Just to bring this back to film though - funny you should mention Samson and Delilah - the begging scenes in that hit me hard, because of course I've been that guy-at-a-cafe-table, and done that split-second dismissal thing they all did, but in the film I was so empathetic to Delilah's world by that stage, that their dismissal seemed incredibly harsh and indifferent. Will it change my response next time I'm asked for money? I don't know, but it shifted my thinking, as has your post and the responses. Cheers.

Paul Martin said...

Thanks for the considered comments, Al. Yes, it is a can of worms, isn't it? You've articulated a point better than I that handouts can perpetuate the problem. If giving to a beggar encourages the person to continue begging, then that's prolonging the problem. I think begging is legitimate as a desperate short-term measure, not as an alternative form of vocation.

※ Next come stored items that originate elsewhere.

(** The index entry of a child: its first key, and its id. *)
Definition separator (t : tree) : Entry :=
  {| key := match head (entries t) with Some e => key e | None => [] end;
     value := to_le_bytes 8 (tree_id t) |}.

Section kids.
Context (grow : shape → Z → list Entry → tree).

Fixpoint grow_kids (kids : list shape) (id : Z) (rs : list Entry) : list (Entry * tree) :=
  match kids with
  | [] => []
  | s :: kids' =>
      let t := grow s id (take (count s) rs) in
      (separator t, t) :: grow_kids kids' (id + Z.of_nat (size s)) (drop (count s) rs)
  end.
End kids.

Fixpoint grow (s : shape) (id : Z) (rs : list Entry) : tree :=
  match s with
  | SLeaf _ => Leaf id rs
  | SIndex kids => Index id (grow_kids grow kids (id + 1) rs)
  end.

(** The root has an id of its own; the other nodes are numbered from [next]. *)
Definition grow_at (s : shape) (root next : Z) (rs : list Entry) : tree :=
  match s with
  | SLeaf _ => Leaf root rs
  | SIndex kids => Index root (grow_kids grow kids next rs)
  end.

(** The nodes of a tree in preorder, and the block of a node. *)
Fixpoint nodes (t : tree) : list tree :=
  t :: match t with Index _ kids => concat (map (λ k, nodes k.2) kids) | _ => [] end.

Definition node_records (n : tree) : list Entry :=
  match n with Hole _ => [] | Leaf _ es => es | Index _ kids => kids.*1 end.
Definition leaf_node (n : tree) : bool := match n with Index _ _ => false | _ => true end.

(** What the nodes of one tree have in common: the transaction and the subtype of their
    headers, whether records have a fixed length, and the id of the root. *)
Record node_format := { nf_xid : Z; nf_subtype : Z; nf_fixed : bool; nf_root : Z }.

Definition is_root_node (f : node_format) (n : tree) : bool := bool_decide (tree_id n = nf_root f).

Definition node_block (f : node_format) (n : tree) : bytes :=
  encode_node 4096 (tree_id n) (nf_xid f) 0x40000002 (nf_subtype f) (is_root_node f n) (leaf_node n) (nf_fixed f)
    (Z.of_nat (height n) - 1) (node_records n).

Definition node_fits (f : node_format) (n : tree) : bool :=
  node_used (is_root_node f n) (nf_fixed f) (node_records n) <=? 4096.

(** A shape for these records whose nodes fit their blocks. *)
Record fills (f : node_format) (next : Z) (s : shape) (rs : list Entry) : Prop := {
  fl_count : length rs = count s;
  fl_full : root_full s = true;
  fl_levels : (levels s ≤ 64)%nat;
  fl_nodes : Forall (λ n, node_fits f n = true) (nodes (grow_at s (nf_root f) next rs));
}.

(** ** The grown tree *)

Lemma shape_ind' (P : shape → Prop) :
  (∀ n, P (SLeaf n)) → (∀ kids, Forall P kids → P (SIndex kids)) → ∀ s, P s.
Proof.
  intros HL HI. fix IH 1. intros [n|kids]; [apply HL|apply HI].
  induction kids as [|s kids IHk]; constructor; [apply IH|apply IHk].
Qed.

Lemma grow_eq s id rs : grow s id rs = grow_at s id (id + 1) rs.
Proof. by destruct s. Qed.

Lemma tree_id_grow_at s root next rs : tree_id (grow_at s root next rs) = root.
Proof. by destruct s. Qed.

Lemma tree_id_grow s id rs : tree_id (grow s id rs) = id.
Proof. by destruct s. Qed.

Lemma take_drop_length {A} (rs : list A) n m : length rs = (n + m)%nat → length (take n rs) = n ∧ length (drop n rs) = m.
Proof. intros. rewrite length_take, length_drop. lia. Qed.

(** The records are in the leaves, in order. *)
Lemma grow_kids_entries kids :
  Forall (λ s, ∀ id rs, length rs = count s → entries (grow s id rs) = rs) kids →
  ∀ id rs, length rs = list_sum (map count kids) → concat (map (λ k, entries k.2) (grow_kids grow kids id rs)) = rs.
Proof.
  induction 1 as [|s kids Hs _ IH]; intros id rs Hl; [symmetry; by apply nil_length_inv|].
  apply take_drop_length in Hl as [Ht Hd]. cbn [grow_kids map concat snd].
  by rewrite Hs, IH, take_drop.
Qed.

Lemma grow_entries s id rs : length rs = count s → entries (grow s id rs) = rs.
Proof.
  revert id rs. induction s as [n|kids IH] using shape_ind'; intros id rs Hl; [done|]. by apply grow_kids_entries.
Qed.
Lemma eval_scan_slot base bs i st r : readable r bs → base + i <= u64_max →
  eval (scan_slot base bs i st) r = Ok (scan_step (slot_of r base bs) base st i).
Proof.
  intros Hr Hi. unfold scan_slot, add_u64. replace (base + i <=? u64_max) with true by lia.
  rewrite eval_bind by solve_stable. rewrite eval_lift, bind_Ok.
  rewrite eval_bind by solve_stable. unfold scan_step, slot_of.
  destruct (Hr (base + i)) as [o ->]. simpl. by destruct o.
Qed.

Lemma eval_collect_slot base bs x i ms r : readable r bs → base + i <= u64_max →
  eval (collect_slot base bs x i ms) r = Ok (collect_step (slot_of r base bs) x ms i).
Proof.
  intros Hr Hi. unfold collect_slot, add_u64. replace (base + i <=? u64_max) with true by lia.
  rewrite eval_bind by solve_stable. rewrite eval_lift, bind_Ok.
  rewrite eval_bind by solve_stable. unfold collect_step, slot_of.
  destruct (Hr (base + i)) as [o ->]. simpl. by destruct o.
Qed.

Lemma eval_scan base bs n st r : readable r bs → base + n <= 2 ^ 64 →
  eval (foldM (scan_slot base bs) (seqZ 0 n) st) r =
  Ok (fold_left (scan_step (slot_of r base bs) base) (seqZ 0 n) st).
Proof.
  intros Hr Hn. rewrite eval_foldM by solve_stable. apply foldM_pure.
  intros i s' Hi%elem_of_seqZ. apply eval_scan_slot; [done|]. unfold u64_max. lia.
Qed.

(** The slot whose address overflows panics. *)
Lemma scan_overflow base bs n st r : readable r bs → in_u64 base → 2 ^ 64 < base + n →
  eval (foldM (scan_slot base bs) (seqZ 0 n) st) r = Panic.
Proof.
  intros Hr [Hb0 Hb] Hn. set (k := 2 ^ 64 - base).
  assert (Hp : ∀ s, eval (scan_slot base bs k s) r = Panic).
  { intros s. unfold scan_slot. rewrite eval_bind by solve_stable. rewrite eval_lift.
    unfold add_u64. by replace (base + k <=? u64_max) with false by (unfold u64_max; lia). }
  replace n with (k + (1 + (n - k - 1))) by lia.
  rewrite (seqZ_app 0 k) by lia. rewrite (seqZ_app _ 1) by lia.
  rewrite eval_foldM by solve_stable. rewrite foldM_app.
  rewrite <- (eval_foldM (scan_slot base bs) (seqZ 0 k)) by solve_stable.
  rewrite eval_scan by (done || lia). cbn [mbind outcome_bind].
  rewrite foldM_app. replace (seqZ (0 + k) 1) with [k] by (unfold seqZ; simpl; f_equal; lia).
  cbn [foldM]. by rewrite Hp.
Qed.
End eval_checkpoint.
#[export] Hint Resolve Stable_read_block Stable_scan_slot Stable_collect_slot
  Stable_resolve_live_checkpoint : stable.

(** ** Properties *)
Section properties.
Context {R : Type} `{LawfulReader R}.
Context (sb : NxSuperblock.t) (r : R).
Notation n := (NxSuperblock.xp_desc_blocks sb).
Notation base := (NxSuperblock.xp_desc_base sb).
Notation bs := (NxSuperblock.block_size sb).
Notation slot := (slot_of r base bs).

(** The two loops as folds, when no address overflows. *)
Lemma eval_resolve_live :
  NxSuperblock.desc_is_tree sb = false → block_size_ok bs = true → base + n <= 2 ^ 64 →
  readable r bs →
  let st := fold_left (scan_step slot base) (seqZ 0 n) {| best := None; checked := 0; last_magic := 0 |} in
  eval (resolve_live_checkpoint sb) r =
    match best st with
    | None => Err (NoValidSuperblock (checked st) (last_magic st))
    | Some (x, paddr) =>
        Ok {| LiveCheckpoint.superblock_paddr := paddr; LiveCheckpoint.xid := x;
              LiveCheckpoint.mappings := ring_mappings slot n x |}
    end.
Proof.
  intros Ht Hbs Hov Hr st. unfold resolve_live_checkpoint, NxSuperblock.xp_desc_is_tree.
  rewrite Ht, Hbs. cbn [negb]. rewrite eval_bind by solve_stable. rewrite eval_scan by done.
  rewrite bind_Ok. fold st. destruct (best st) as [[x p]|]; [|done].
  rewrite eval_bind by solve_stable. rewrite eval_foldM by solve_stable.
  rewrite (foldM_pure _ (collect_step slot x)).
  - by rewrite bind_Ok, collect_all.
  - intros j s Hj%elem_of_seqZ. apply eval_collect_slot; [done|]. unfold u64_max. lia.
Qed.

Lemma resolve_live_overflow :
  NxSuperblock.desc_is_tree sb = false → block_size_ok bs = true → in_u64 base →
  readable r bs → 2 ^ 64 < base + n → eval (resolve_live_checkpoint sb) r = Panic.
Proof.
  intros Ht Hbs Hb Hr Hn. unfold resolve_live_checkpoint, NxSuperblock.xp_desc_is_tree. rewrite Ht, Hbs. cbn [negb].
  rewrite eval_bind by solve_stable. by rewrite scan_overflow.
Qed.

(** A resolution that returns passed the guards, and its superblock is the newest. *)
Lemma resolve_live_Ok lc :
  in_u64 base → 0 <= n → readable r bs → eval (resolve_live_checkpoint sb) r = Ok lc →
  NxSuperblock.desc_is_tree sb = false ∧ block_size_ok bs = true ∧ base + n <= 2 ^ 64 ∧
  ∃ i, LiveCheckpoint.superblock_paddr lc = base + i ∧ newest_slot slot n i (LiveCheckpoint.xid lc) ∧
    LiveCheckpoint.mappings lc = ring_mappings slot n (LiveCheckpoint.xid lc).
Proof.
  intros Hb Hn Hr E.
  assert (Ht : NxSuperblock.desc_is_tree sb = false).
  { revert E. unfold resolve_live_checkpoint, NxSuperblock.xp_desc_is_tree. by destruct (NxSuperblock.desc_is_tree sb). }
  assert (Hbs : block_size_ok bs = true).
  { revert E. unfold resolve_live_checkpoint, NxSuperblock.xp_desc_is_tree. rewrite Ht. by destruct (block_size_ok bs). }
  assert (Hov : base + n <= 2 ^ 64).
  { apply Z.nlt_ge. intros Hlt. by rewrite resolve_live_overflow in E. }
  split_and!; try done. rewrite eval_resolve_live in E by done.
  pose proof (scan_newest slot base {| best := None; checked := 0; last_magic := 0 |} n eq_refl Hn) as Hbest.
  destruct (best _) as [[x p]|]; [|done]. injection E as <-.
  destruct Hbest as (i & -> & Hi). by exists i.
Qed.
(** The walk of a blob returns, on every input. *)
Lemma parse_xfields_total data :
  ∃ fs, parse_xfields data = Ok fs ∧ zlen fs <= le_u16 data 0 ∧
    Forall (λ f, in_u8 f.1 ∧ slice_of data f.2) fs.
Proof.
  pose proof (le_u16_range data 0) as Hr. unfold parse_xfields, OFF_XF_NUM_EXTS, MAX_XF_NUM_EXTS.
  destruct (zlen data <? _); [exists []; split; [done|split; [simpl; unfold zlen; simpl; urange|constructor]]|].
  destruct (zlen data <? Z.min _ _ * _ + _) eqn:E;
    [exists []; split; [done|split; [simpl; unfold zlen; simpl; urange|constructor]]|zbool].
  destruct (xfields_loop_ok data (Z.to_nat (Z.min (le_u16 data 0) 4096)) 0
    (Z.min (le_u16 data 0) 4096 * XF_DESC_LEN + XF_DESC_OFF)) as (fs & -> & Hl & Hfs);
    [done|unfold XF_DESC_LEN, XF_DESC_OFF in *; urange|].
  exists fs. split; [done|]. split; [unfold zlen; urange|done].
Qed.
(* ===== verification/Decmpfs.v ===== *)
(** * Compression types ([src/src/decmpfs.rs])

    The header constants of [com.apple.decmpfs] and the map from a raw compression type
    to an algorithm and a place. *)
From S2P Require Import Prelude.

Definition MAGIC : Z := 0x636d7066.
Definition HEADER_LEN : Z := 16.
Definition COMPRESSION_TYPE_OFFSET : Z := 4.
Definition UNCOMPRESSED_SIZE_OFFSET : Z := 8.
Definition CHUNK_SIZE : Z := 65536.

Inductive Storage := Inline | ResourceFork.
Inductive Algorithm := Uncompressed | Zlib | Lzvn | Lzfse | LzBitmap.

#[export] Instance Storage_eq_dec : EqDecision Storage.
Proof. solve_decision. Defined.
#[export] Instance Algorithm_eq_dec : EqDecision Algorithm.
Proof. solve_decision. Defined.

Record Compression := { algorithm : Algorithm; storage : Storage }.

Definition classify (compression_type : Z) : option Compression :=
  match compression_type with
  | 1 | 9 => Some {| algorithm := Uncompressed; storage := Inline |}
  | 10 => Some {| algorithm := Uncompressed; storage := ResourceFork |}
  | 3 => Some {| algorithm := Zlib; storage := Inline |}
  | 4 => Some {| algorithm := Zlib; storage := ResourceFork |}
  | 7 => Some {| algorithm := Lzvn; storage := Inline |}
  | 8 => Some {| algorithm := Lzvn; storage := ResourceFork |}
  | 11 => Some {| algorithm := Lzfse; storage := Inline |}
  | 12 => Some {| algorithm := Lzfse; storage := ResourceFork |}
  | 13 => Some {| algorithm := LzBitmap; storage := Inline |}
  | 14 => Some {| algorithm := LzBitmap; storage := ResourceFork |}
  | _ => None
  end.

(** ** Lemmas *)

(** Odd types are inline, even ones in the resource fork. *)
Lemma classify_parity ty k : classify ty = Some k →
  (storage k = Inline ↔ Z.odd ty = true) ∧ (storage k = ResourceFork ↔ Z.even ty = true).
Proof. unfold classify. repeat case_match; try discriminate; intros [= <-]; simpl; repeat split; done. Qed.

Lemma classify_range ty : is_Some (classify ty) ↔ ty ∈ [1; 3; 4; 7; 8; 9; 10; 11; 12; 13; 14].
Proof.
  split.
  - unfold classify. intros [k E]. revert E. repeat case_match; try discriminate; intros _; set_solver.
  - intros Hin. repeat (apply elem_of_cons in Hin as [->|Hin]; [by eexists|]). by apply not_elem_of_nil in Hin.
Qed.
Definition parse_snap_metadata (xid : Z) (value : bytes) : Snapshot.t :=
  let name_len := Z.min (le_u16 value OFF_SNAP_NAME_LEN) MAX_SNAP_NAME_LEN in
  let name :=
    match get_range value OFF_SNAP_NAME (OFF_SNAP_NAME + name_len) with
    | Some data => decode_cstr data
    | None => []
    end in
  {| Snapshot.xid := xid;
     Snapshot.name := name;
     Snapshot.create_time := le_u64 value OFF_SNAP_CREATE_TIME;
     Snapshot.change_time := le_u64 value OFF_SNAP_CHANGE_TIME;
     Snapshot.sblock_oid := le_u64 value OFF_SNAP_SBLOCK_OID;
     Snapshot.extentref_tree_oid := le_u64 value OFF_SNAP_EXTENTREF_TREE_OID;
     Snapshot.inum := le_u64 value OFF_SNAP_INUM;
     Snapshot.flags := le_u32 value OFF_SNAP_FLAGS |}.

Definition decode_snap_name_key (key : bytes) : option bytes :=
  let name_len := Z.min (le_u16 key OFF_SNAP_NAME_KEY_LEN) MAX_SNAP_NAME_LEN in
  if name_len =? 0 then None else
  decode_cstr <$> get_range key OFF_SNAP_NAME_KEY_NAME (OFF_SNAP_NAME_KEY_NAME + name_len).

Definition snapshots_visit (out : list Snapshot.t) (key value : bytes) : list Snapshot.t :=
  let '(xid, ty) := decode_jkey (le_u64 key 0) in
  if bool_decide (ty = Some SnapMetadata) then out ++ [parse_snap_metadata xid value] else out.

Definition snap_name_visit (name : bytes) (found : option Z) (key value : bytes) : option Z :=
  match found with
  | Some _ => found
  | None =>
      let '(_, ty) := decode_jkey (le_u64 key 0) in
      if bool_decide (ty ≠ Some SnapName) then found else
      if bool_decide (decode_snap_name_key key = Some name) then Some (le_u64 value 0) else found
  end.

Section snapshot.
Context {R : Type} `{ReadSeek R}.

(** The block of a node: a root by address, another node through the object map. *)
Definition fetch_snap (omap : ObjectMap.t) (xid block_size : Z) (is_root : bool) (node_oid : Z) : M R bytes :=
  paddr ← (if is_root then mret node_oid
           else entry ← resolve omap node_oid xid block_size; mret (OmapEntry.paddr entry));
  let offset := saturating_mul paddr block_size in
  buf ← read_at offset block_size;
  if cksum_ok buf then mret buf else throw (checksum_error paddr buf).

Section descend.
Context (omap : ObjectMap.t) (xid block_size : Z) {S : Type} (visit : S → bytes → bytes → S).

(** [budget] is [MAX_SNAP_TREE_DEPTH - depth]. *)
Fixpoint descend_snap (budget : nat) (is_root : bool) (node_oid : Z) (st : gset Z * S) : M R (gset Z * S) :=
  match budget with
  | O => throw (CycleGuard MAX_SNAP_TREE_DEPTH)
  | Datatypes.S budget' =>
      let '(visited, s) := st in
      if decide (node_oid ∈ visited) then throw (CycleGuard MAX_SNAP_TREE_DEPTH) else
      let visited := {[node_oid]} ∪ visited in
      buf ← fetch_snap omap xid block_size is_root node_oid;
      match parse_node_header buf with
      | None => mret (visited, s)
      | Some hdr =>
          if is_leaf hdr
          then mret (visited, visit_all visit (node_entries buf FsTree) s)
          else
            let children := (λ e, le_u64 (value e) 0) <$> node_entries buf FsTree in
            foldM (descend_snap budget' false) children (visited, s)
      end
  end.
End descend.

Definition for_each_snap_record {S} (volume : ApfsVolume.t) (block_size : Z) (visit : S → bytes → bytes → S) (s : S) : M R S :=
  omap ← read_omap volume block_size;
  st ← descend_snap omap (ApfsVolume.xid volume) block_size visit
         (Z.to_nat MAX_SNAP_TREE_DEPTH) true (ApfsVolume.snap_meta_tree_oid volume) (∅, s);
  mret st.2.

Definition list_snapshots (volume : ApfsVolume.t) (block_size : Z) : M R (list Snapshot.t) :=
  out ← for_each_snap_record volume block_size snapshots_visit [];
  mret (sort_by_key Snapshot.xid out).

Definition resolve_snapshot_xid (volume : ApfsVolume.t) (name : bytes) (block_size : Z) : M R (option Z) :=
  for_each_snap_record volume block_size (snap_name_visit name) None.

Definition mount_snapshot (live_volume : ApfsVolume.t) (snapshot : Snapshot.t) (block_size : Z) : M R ApfsVolume.t :=
  let offset := saturating_mul (Snapshot.sblock_oid snapshot) block_size in
  buf ← read_at offset block_size;
  v ← lift (ApfsVolume.parse buf);
  mret (ApfsVolume.with_omap_oid v (ApfsVolume.omap_oid live_volume)).
End snapshot.

Definition snap_meta_tree_subtype : Z := OBJECT_SUBTYPE_SNAPMETATREE.

(** ** Writing snapshot records: the builders of the test module *)
Definition snap_jkey (ty id : Z) : bytes := to_le_bytes 8 (jkey ty id).

Definition snap_meta_val (sblock create : Z) (name : bytes) : bytes :=
  let name_b := name ++ [x00] in
  fold_left put
    [ (OFF_SNAP_SBLOCK_OID, to_le_bytes 8 sblock); (OFF_SNAP_CREATE_TIME, to_le_bytes 8 create);
      (OFF_SNAP_NAME_LEN, to_le_bytes 2 (zlen name_b)) ] (zeroed OFF_SNAP_NAME) ++ name_b.

Definition snap_name_key (name : bytes) : bytes :=
  let name_b := name ++ [x00] in
  snap_jkey 11 0 ++ to_le_bytes 2 (zlen name_b) ++ name_b.

(** ** Specification *)

(** The snapshots among the records of the tree, and the transaction a name names. *)
Definition snapshots_of (records : list Entry) : list Snapshot.t :=
  (λ e, parse_snap_metadata (key_oid (key e)) (value e)) <$>
    filter (λ e, (record_key (key e)).2 = Some SnapMetadata) records.

Definition snapshot_named (records : list Entry) (name : bytes) : option Z :=
  (λ e, le_u64 (value e) 0) <$>
    head (filter (λ e, (record_key (key e)).2 = Some SnapName ∧ decode_snap_name_key (key e) = Some name) records).

(** The fetch of the walk of [Walk.v] that [descend_snap] is: only the root's own id is a
    block address. *)
Definition fetch_snap_node {R} `{ReadSeek R} (om : ObjectMap.t) (xid bs root p : Z) : M R (option bytes) :=
  buf ← fetch_snap om xid bs (bool_decide (p = root)) p; mret (Some buf).

(** A well-formed snapshot-metadata tree of a volume on the source. *)
Record snap_tree {R} `{ReadSeek R} (volume : ApfsVolume.t) (bs : Z) (r : R) (om : ObjectMap.t) (t : tree) : Prop := {
  st_omap : eval (read_omap volume bs) r = Ok om;
  st_root : tree_id t = ApfsVolume.snap_meta_tree_oid volume;
  st_stored : stored (fetch_snap_node om (ApfsVolume.xid volume) bs (ApfsVolume.snap_meta_tree_oid volume))
    all_children FsTree r t;
  st_shape : well_shaped (Z.to_nat MAX_SNAP_TREE_DEPTH) t;
}.

(** ** The walk as an instance *)
Section walk_lemmas.
Context {R : Type} `{LawfulReader R}.

Lemma Stable_fetch_snap om xid bs is_root p : Stable (fetch_snap (R := R) om xid bs is_root p).
Proof. unfold fetch_snap. solve_stable. Qed.
#[local] Hint Resolve Stable_fetch_snap : stable.

#[export] Instance Stable_fetch_snap_node om xid bs root p : Stable (fetch_snap_node (R := R) om xid bs root p).
Proof. unfold fetch_snap_node. solve_stable. Qed.

Lemma Stable_descend_snap om xid bs {S} (visit : S → bytes → bytes → S) n is_root p st :
  Stable (descend_snap (R := R) om xid bs visit n is_root p st).
Proof.
  revert is_root p st. induction n as [|n IH]; intros is_root p st; cbn [descend_snap]; solve_stable.
Qed.
#[local] Hint Resolve Stable_descend_snap : stable.

(** Below the root, whose id is visited, and at the root itself. *)
Lemma descend_snap_walk om xid bs root {S} (visit : S → bytes → bytes → S) n p st r :
  let is_root := bool_decide (p = root) in
  is_root = true ∨ root ∈ st.1 →
  descend_snap om xid bs visit n (if decide (root ∈ st.1) then false else is_root) p st r =
  walk (fetch_snap_node om xid bs root) MAX_SNAP_TREE_DEPTH all_children FsTree visit n p st r.
Proof.
  cbv zeta. revert p st r. induction n as [|n IH]; intros p [visited s] r Hroot; [done|]. cbn [descend_snap walk].
  destruct (decide (p ∈ visited)) as [|Hp]; [done|]. simpl in Hroot. cbn [fst].
  assert (Hflag : (if decide (root ∈ visited) then false else bool_decide (p = root)) = bool_decide (p = root)).
  { destruct (decide (root ∈ visited)); [|done]. symmetry. apply bool_decide_false. by intros ->. }
  rewrite Hflag.
  change (fetch_snap_node om xid bs root p)
    with (fetch_snap (R := R) om xid bs (bool_decide (p = root)) p ≫= λ buf, mret (Some buf)).
  rewrite M_bind_assoc. apply M_bind_ext; [done|]. intros buf r'.
  cbv [mbind M_bind mret M_ret]. destruct (parse_node_header buf) as [hdr|]; [|done].
  destruct (is_leaf hdr); [done|]. unfold children, all_children. rewrite keep_all by done.
  assert (Hin : root ∈ {[p]} ∪ visited).
  { destruct Hroot as [->%bool_decide_eq_true_1|?]; set_solver. }
  apply (foldM_ext_inv (λ st : gset Z * S, root ∈ st.1)); [| |done].
  - intros x st r1 Hst. rewrite <- IH by auto. by rewrite decide_True.
  - intros x st r1 st' r2 Hst E. by eapply walk_visited_grows.
Qed.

I think buying their food can be insulting if they feel they're following you around like a dog at your mercy. In my follow-up post to this one, I addressed this by telling the beggar to order the coffee herself and tell the staff I'd pay for it, which I'd confirm if I was asked. Since this incident, I've seen the woman multiple times, and I sense that she's using begging as a means of longer term support. Of course, I'm making all sorts of judgements here, but I feel as the person being asked to part with something I've worked for, I'm entitled to.

A pet hate of mine is beggars approaching people in a dining situation, and I'm thinking here of Degraves St and Centre Place where I often have lunch. I find it unacceptable to bail people up when they're sitting and eating or drinking; it's a type of ambush or taking hostage. Eating should be stress-free and I think it's downright unacceptable in most cultures of the world to disturb people during a meal.

Funny you mention film, Al, because cinema has at least partially informed my responses to begging. It was Alkinos Tsilimidos' Tom White that turned around my previously stalwart opposition to begging, to look a bit further. Colin Friels' depiction of Tom White awoke me to the part that mental illness plays in a person's homelessness and need for help from others by desperate means.